--- THE TASK ---
Examine the records below and count how many lines contain the string "analyze". Give only the number.

(Beginning of THE DATA)

(** X9.  For a non-empty window of finite samples the report says high risk
    exactly when the window is silent: with energy the risk is at most 47,
    below the threshold of 60, and without energy it is NaN, which is below
    no threshold. *)
Theorem high_risk_iff_silent (now : string) (b : AudioBuffer) :
  analysisData b <> [] ->
  Forall is_finite (analysisData b) ->
  (getRiskLevel (conflictRisk (analyze now b)) = "高风险"%string <->
   (totalEnergy (analysisData b) == zero)%js).
Proof.
  intros Hne Hfin.
  pose proof (totalEnergy_nonneg (analysisData b) Hfin) as Hnn.
  split.
  - intros Hhigh.
    destruct (totalEnergy (analysisData b)) as [t| | |] eqn:E;
      cbn [nonneg] in Hnn; try contradiction.
    cbn [num_eq zero]. destruct (Qlt_le_dec 0 t) as [Hpos|Hle]; [|lra].
    exfalso.
    assert (Hpos' : positive_num (totalEnergy (analysisData b)))
      by (rewrite E; exact Hpos).
    destruct (voiced_features_nonneg b Hne Hfin Hpos') as (Hv & Hz & Hc & Hh).
    pose proof (conflictRisk_bound now (extractAudioFeatures b) (ab_duration b)
                  Hv Hz Hc Hh) as Hb.
    destruct (getRiskLevel_below_60 _ Hb) as [Hl|Hl];
      unfold analyze in Hhigh; cbv zeta in Hhigh; rewrite Hl in Hhigh;
      discriminate Hhigh.
  - intros Hsilent.
    destruct (silent_ratios (analysisData b) Hsilent) as [_ Hh].
    destruct (NaN_ratio_scores now (extractAudioFeatures b) (ab_duration b) Hh)
      as [_ Hrisk].
    unfold analyze. cbv zeta. rewrite Hrisk. reflexivity.
Qed.

Lemma high_risk_iff_silent_witness :
  getRiskLevel (conflictRisk (analyze morning silence1000)) = "高风险"%string /\
  getRiskLevel (conflictRisk (analyze morning alternating4)) <> "高风险"%string.
Proof.
  split.
  - apply (high_risk_iff_silent morning silence1000).
    + vm_compute. discriminate.
    + vm_compute. repeat constructor.
    + vm_compute. reflexivity.
  - intros H. apply (high_risk_iff_silent morning alternating4) in H.
    + vm_compute in H. discriminate H.
    + vm_compute. discriminate.
    + vm_compute. repeat constructor.
Defined.

(** X10.  The report on a silent window: every percentage and the risk are NaN;
    no comparison with NaN holds, so the dominant emotion falls back to calm,
    the level and the advice are those of high risk, and the only
    recommendation is the one for a good state. *)
Theorem silent_window_report (now : string) (b : AudioBuffer) :
  (totalEnergy (analysisData b) == zero)%js ->
  let r := analyze now b in
  emotions r = mkEmotionScores NaN NaN NaN NaN /\
  conflictRisk r = NaN /\
  getDominantEmotion (emotions r) = "平静"%string /\
  getRiskLevel (conflictRisk r) = "高风险"%string /\
  getRiskAdvice (conflictRisk r)
  = "检测到较高冲突风险，建议暂停当前话题，先处理情绪再继续沟通。"%string /\
  recommendations (emotions r) (conflictRisk r) = [rec_default].
Proof.
  intros Hsilent. cbv zeta.
  destruct (silent_ratios (analysisData b) Hsilent) as [_ Hh].
  destruct (NaN_ratio_scores now (extractAudioFeatures b) (ab_duration b) Hh)
    as [Hemo Hrisk].
  unfold analyze. cbv zeta. rewrite Hemo, Hrisk.
  repeat split; reflexivity.
Qed.

Lemma silent_window_report_witness :
  getDominantEmotion (emotions (analyze morning silence1000)) = "平静"%string /\
  getRiskLevel (conflictRisk (analyze morning silence1000)) = "高风险"%string.
Proof.
  assert (H : (totalEnergy (analysisData silence1000) == zero)%js)
    by (vm_compute; reflexivity).
  pose proof (silent_window_report morning silence1000 H) as Hr.
  cbv zeta in Hr. destruct Hr as (_ & _ & Hd & Hl & _).
  exact (conj Hd Hl).
Defined.

(** Decides the comparisons of finite numbers in the goal and turns them
    into facts about rationals. *)
Ltac decide_lt :=
  repeat match goal with
  | |- context [lt (Fin ?a) (Fin ?b)] =>
      let E := fresh "E" in
      destruct (lt (Fin a) (Fin b)) eqn:E;
      [apply lt_Fin in E | apply lt_Fin_false in E]; cbn [fst snd]
  end.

(End of THE DATA)

--- YOUR RESPONSE ---
9